Thursday, October 28, 2010

Alex Sink Controversy

Alex Sink Controversy.  Did Alex Sink cheat during the Florida gubernatorial debate, and will the "textgate" benefit her opponent, Rick Scott?   During a debate, Sinks makeup artist walked over to her and showed her a text message.  The message was a note from Sink's staffer, and Sink said she never solicited the message.  The staffer has since been fired. 

Alex Sink also said that she thought that the text message was from a family member.  However, supporters of Scott indicate that if you listen carefully, the makeup artist does identify the text as from her campaign.  Basically, Rick Scott is accusing Alex Sink of cheating AND lying about it. 

Pretty heavy stuff, huh? What do you think of the Alex Sink controversy?

1 comment:

  1. she didn't need any help exposing Rick Scott as a fraud/opportunist - check out Maggie Mahar's Health Beat Blog - In 1997, the FBI raided Columbia/HCA offices in seven states. A few days later, the Board of Directors ousted Scott. Ultimately the company pled guilty to no fewer than 14 felonies and paid a total of $1.7 billion in criminal and civil fines, making this the biggest case of Medicare fraud in U.S history.

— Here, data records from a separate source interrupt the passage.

(* ===== verification/Devices.v ===== *)
(** The set-up of the devices at boot: uartinit() against the documented
    registers of a 16550, plicinit() and plicinithart() against the documented
    registers of the interrupt controller; and the start of the harts other than
    the first. *)

From S2P Require Import Prelude Layout Strings Kernel Spinlock Sched Printf Vm Trap.

(** ** uart.c: uartinit() *)

Definition IER : Z := 1.
Definition IER_RX_ENABLE : Z := Z.shiftl 1 0.
Definition IER_TX_ENABLE : Z := Z.shiftl 1 1.
Definition FCR : Z := 2.
Definition FCR_FIFO_ENABLE : Z := Z.shiftl 1 0.
Definition FCR_FIFO_CLEAR : Z := Z.shiftl 3 1.
Definition LCR : Z := 3.
Definition LCR_EIGHT_BITS : Z := Z.shiftl 3 0.
Definition LCR_BAUD_LATCH : Z := Z.shiftl 1 7.

(** A 16550: what a write to each of its registers does.  While the top bit of the
    line control register is set, registers 0 and 1 are the divisor of the baud
    rate. *)
Record lines : Type := mkLines {
  l_ier : Z;
  l_lcr : Z;
  l_divisor : Z * Z;
  l_fcr : Z;
}.
#[export] Instance upd_l_ier : Field l_ier := fun g r => mkLines (g (l_ier r)) (l_lcr r) (l_divisor r) (l_fcr r).
#[export] Instance upd_l_lcr : Field l_lcr := fun g r => mkLines (l_ier r) (g (l_lcr r)) (l_divisor r) (l_fcr r).
#[export] Instance upd_l_divisor : Field l_divisor := fun g r => mkLines (l_ier r) (l_lcr r) (g (l_divisor r)) (l_fcr r).
#[export] Instance upd_l_fcr : Field l_fcr := fun g r => mkLines (l_ier r) (l_lcr r) (l_divisor r) (g (l_fcr r)).

Class uart16550 (D : Type) : Type := {
  WriteReg : Z -> Z -> D -> D;
  settings : D -> lines;
  write_lcr d v : settings (WriteReg LCR v d) = (settings d) <| l_lcr := v |>;
  write_fcr d v : settings (WriteReg FCR v d) = (settings d) <| l_fcr := v |>;
  write_0_latched d v : Z.testbit (l_lcr (settings d)) 7 = true -> settings (WriteReg 0 v d) = (settings d) <| l_divisor ::= fun x => (v, x.2) |>;
  write_1_latched d v : Z.testbit (l_lcr (settings d)) 7 = true -> settings (WriteReg 1 v d) = (settings d) <| l_divisor ::= fun x => (x.1, v) |>;
  write_ier d v : Z.testbit (l_lcr (settings d)) 7 = false -> settings (WriteReg IER v d) = (settings d) <| l_ier := v |>;
}.

Definition latched {D} `{uart16550 D} (d : D) : bool := Z.testbit (l_lcr (settings d)) 7.

(** The writes of uartinit(), the first one first. *)
Definition uartinit {D} `{uart16550 D} (d : D) : D :=
  let d := WriteReg IER 0x00 d in
  let d := WriteReg LCR LCR_BAUD_LATCH d in
  let d := WriteReg 0 0x03 d in
  let d := WriteReg 1 0x00 d in
  let d := WriteReg LCR LCR_EIGHT_BITS d in
  let d := WriteReg FCR (Z.lor FCR_FIFO_ENABLE FCR_FIFO_CLEAR) d in
  WriteReg IER (Z.lor IER_TX_ENABLE IER_RX_ENABLE) d.

(** ** plic.c: plicinit() and plicinithart() *)

Definition PLIC_SENABLE (hart : Z) : Z := PLIC + 0x2080 + hart * 0x100.
Definition PLIC_SPRIORITY (hart : Z) : Z := PLIC + 0x201000 + hart * 0x2000.

Definition plicinit (m : mem) : mem :=
  let m := store 4 m (PLIC + UART0_IRQ * 4) 1 in
  store 4 m (PLIC + VIRTIO0_IRQ * 4) 1.

Definition plicinithart (hart : Z) (m : mem) : mem :=
  let m := store 4 m (PLIC_SENABLE hart) (Z.lor (Z.shiftl 1 UART0_IRQ) (Z.shiftl 1 VIRTIO0_IRQ)) in
  store 4 m (PLIC_SPRIORITY hart) 0.

(** ** main.c: the harts other than hart 0 *)

(** [started] is the value of the variable that hart 0 sets when it is done. *)
Definition main_hart (started : bool) (hart : Z) : K unit :=
  if negb started then diverge
  else
    printf (bytes "hart %d starting" ++ nl) [AInt hart] ;;
    kvminithart ;;
    trapinithart.

(** ** What they set up *)

(** A 16550 whose registers are all there is to it. *)
Definition plain_write (reg v : Z) (d : lines) : lines :=
  if reg =? LCR then d <| l_lcr := v |>
  else if reg =? FCR then d <| l_fcr := v |>
  else if Z.testbit (l_lcr d) 7 then
    if reg =? 0 then d <| l_divisor ::= fun x => (v, x.2) |> else if reg =? 1 then d <| l_divisor ::= fun x => (x.1, v) |> else d
  else if reg =? IER then d <| l_ier := v |> else d.

#[export] Instance plain_uart : uart16550 lines.
Proof. refine {| WriteReg := plain_write; settings d := d |}; intros d v; [done|done|intros H; unfold plain_write; by rewrite H..]. Defined.

(** A UART whose latch is off is left sending and receiving eight bits without
    parity at 38.4K baud (divisor 3), with its queues on and both interrupts
    enabled. *)
Theorem uartinit_spec {D} `{uart16550 D} (d : D) : latched d = false ->
  settings (uartinit d) = mkLines 3 3 (3, 0) 7.
Proof.
  intros H0. unfold uartinit.
  set (d1 := WriteReg IER 0 d). assert (settings d1 = (settings d) <| l_ier := 0 |>) as E1 by by apply write_ier.
  set (d2 := WriteReg LCR _ d1). assert (settings d2 = (settings d1) <| l_lcr := LCR_BAUD_LATCH |>) as E2 by apply write_lcr.
  assert (latched d2 = true) as L2 by (unfold latched; by rewrite E2).
  set (d3 := WriteReg 0 3 d2). assert (settings d3 = (settings d2) <| l_divisor ::= fun x => (3, x.2) |>) as E3 by by apply write_0_latched.
  assert (latched d3 = true) as L3 by (unfold latched; by rewrite E3, E2).
  set (d4 := WriteReg 1 0 d3). assert (settings d4 = (settings d3) <| l_divisor ::= fun x => (x.1, 0) |>) as E4 by by apply write_1_latched.
  rewrite write_ier; unfold latched; rewrite write_fcr, write_lcr, ?E4, ?E3, ?E2, ?E1; done.
Qed.

(** An interrupt is delivered in a context of the controller when it is enabled
    there and its priority is above the threshold of the context; the supervisor
    context of a hart has the number 2 * hart + 1. *)
Definition delivers (m : mem) (hart irq : Z) : bool :=
  let context := 2 * hart + 1 in
  Z.testbit (load 4 m (PLIC + 0x2000 + 0x80 * context)) irq && (load 4 m (PLIC + 0x200000 + 0x1000 * context) <? load 4 m (PLIC + 4 * irq)).

(** plicinithart() of the harts of [l], the first one first. *)
Definition plic_started (l : list Z) (m : mem) : mem := foldl (fun m hart => plicinithart hart m) (plicinit m) l.

Lemma store4_small m a b v : b + 4 <= a \/ a + 4 <= b -> load 4 (store 4 m a v) b = load 4 m b.
Proof. intros. by apply load_store_disjoint. Qed.

(** The words of a hart after its set-up, and those of the other harts and the
    priorities, which stay. *)
Lemma plicinithart_own hart m :
  load 4 (plicinithart hart m) (PLIC_SENABLE hart) = 0x402 /\ load 4 (plicinithart hart m) (PLIC_SPRIORITY hart) = 0 \/ hart < 0 \/ 8 <= hart.
Proof.
  destruct (decide (0 <= hart < 8)) as [H|H]; [left|lia]. unfold plicinithart. split; [|by rewrite load_store_same].
  rewrite store4_small by (unfold PLIC_SENABLE, PLIC_SPRIORITY, PLIC; lia). by rewrite load_store_same.
Qed.

Lemma plicinithart_other hart m a : 0 <= hart < 8 ->
  (a + 4 <= PLIC + 0x2080 \/ exists i, 0 <= i < 8 /\ i <> hart /\ (a = PLIC_SENABLE i \/ a = PLIC_SPRIORITY i)) ->
  load 4 (plicinithart hart m) a = load 4 m a.
Proof.
  intros H Ha. unfold plicinithart. rewrite !store4_small; [done|..]; unfold PLIC_SENABLE, PLIC_SPRIORITY, PLIC in *; destruct Ha as [Ha|(i & Hi & Hn & [-> | ->])]; lia.
Qed.

Lemma plicinit_prio m irq : 0 < irq < 32 -> load 4 (plicinit m) (PLIC + 4 * irq) = if (irq =? UART0_IRQ) || (irq =? VIRTIO0_IRQ) then 1 else load 4 m (PLIC + 4 * irq).
Proof.
  intros H. unfold plicinit, UART0_IRQ, VIRTIO0_IRQ. destruct (Z.eqb_spec irq 10) as [->|H10]; cbn [orb].
  - rewrite store4_small by (unfold PLIC; lia). by rewrite load_store_same.
  - destruct (Z.eqb_spec irq 1) as [->|H1]; [by rewrite load_store_same|]. rewrite !store4_small by (unfold PLIC; lia). done.
Qed.

(** The words after the set-up of several harts. *)
Lemma plic_started_ok l m : Forall (fun i => 0 <= i < 8) l ->
  (forall irq, 0 < irq < 32 -> load 4 (plic_started l m) (PLIC + 4 * irq) = load 4 (plicinit m) (PLIC + 4 * irq)) /\
  forall i, i ∈ l -> load 4 (plic_started l m) (PLIC_SENABLE i) = 0x402 /\ load 4 (plic_started l m) (PLIC_SPRIORITY i) = 0.
Proof.
  unfold plic_started. induction l as [|h l IH] using rev_ind; intros Hl; [split; [done|set_solver]|].
  apply Forall_app in Hl as [Hl [Hh _]%Forall_cons]. destruct (IH Hl) as [IH1 IH2]. rewrite foldl_app. cbn [foldl]. split.
  - intros irq Hi. rewrite plicinithart_other by (done || left; unfold PLIC; lia). by apply IH1.
  - intros i Hi. destruct (decide (i = h)) as [->|Hn].
    + destruct (plicinithart_own h (foldl (fun m hart => plicinithart hart m) (plicinit m) l)) as [H|H]; [done|lia].
    + assert (i ∈ l) as Hin by set_solver. assert (0 <= i < 8) by (by apply (proj1 (Forall_forall _ _) Hl)).
      rewrite !plicinithart_other by (done || right; exists i; naive_solver). by apply IH2.
Qed.

(** Once the controller is set up, each hart that set up its part gets the
    interrupts of the UART and of the disk and no others of the first 31. *)
Theorem plic_spec l m hart irq : Forall (fun i => 0 <= i < 8) l -> hart ∈ l -> 0 < irq < 32 ->
  delivers (plic_started l m) hart irq = (irq =? UART0_IRQ) || (irq =? VIRTIO0_IRQ).
Proof.
  intros Hl Hh Hi. destruct (plic_started_ok l m Hl) as [Hp Ho]. destruct (Ho hart Hh) as [He Ht]. unfold delivers.
  replace (PLIC + 0x2000 + 0x80 * (2 * hart + 1)) with (PLIC_SENABLE hart) by (unfold PLIC_SENABLE; lia).
  replace (PLIC + 0x200000 + 0x1000 * (2 * hart + 1)) with (PLIC_SPRIORITY hart) by (unfold PLIC_SPRIORITY; lia).
  rewrite He, Ht, Hp, plicinit_prio by done. unfold UART0_IRQ, VIRTIO0_IRQ. destruct (Z.eqb_spec irq 10) as [->|H10]; [done|]. destruct (Z.eqb_spec irq 1) as [->|H1]; [done|].
  cbn [orb]. replace (Z.testbit 1026 irq) with false; [done|]. symmetry. change 1026 with (Z.lor (2 ^ 10) (2 ^ 1)). rewrite Z.lor_spec, !Z.pow2_bits_false by lia. done.
Qed.

(** A hart that sees that hart 0 is done, and says that it starts, then runs on
    the same kernel page table and takes its traps at kernelvec. *)
Theorem main_hart_spec hart w w1 : printf (bytes "hart %d starting" ++ nl) [AInt hart] w = Ok tt w1 -> exists w',
  main_hart true hart w = Ok tt w' /\ c_satp (k_csr (w_k w')) = MAKE_SATP (k_kpgtbl (w_k w1)) /\
  c_stvec (k_csr (w_k w')) = sy_kernelvec (k_syms (w_k w1)) /\ (w_k w') <| k_csr := k_csr (w_k w1) |> = w_k w1.
Proof. intros E. unfold main_hart. cbn [negb]. run E. eexists. split; [reflexivity|]. by destruct w1 as [[] ?]. Qed.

    Meanwhile, whistle-blowing nurses at Columbia/HCA hospitals charged that, in an effort to hike profits, Columbia/HCA didn’t just cheat Medicare. It downsized its nursing staff, putting patients in danger. As I reported in Money-Driven Medicine, “in California, some nurses protested ‘filthy conditions’ and being ‘stretched to the limit’ as the hospital slashed the ratio of nurses to patients . . . ‘I sometimes had to watch 72 patients’ heart monitors at a time,’ one nurse explained. ‘I was told, either do it, or there’s the door.’” In Indianapolis, nurses complained to state authorities that babies in the neonatal unit were left unattended for as long as three hours. Once, the only nurse caring for seven ill infants was so busy she failed to hear an alarm when a baby stopped breathing. A parent dashed to the baby and stimulated breathing, the state report said. Columbia settled the case without admitting any wrong-doing, paying a $12,500 fine.

    Scott was never charged with any wrong-doing either. Instead, he walked away from Columbia/HCA with cash and stock worth over $300 million. Years later, he would use that money to win the Republican gubernatorial nomination in Florida.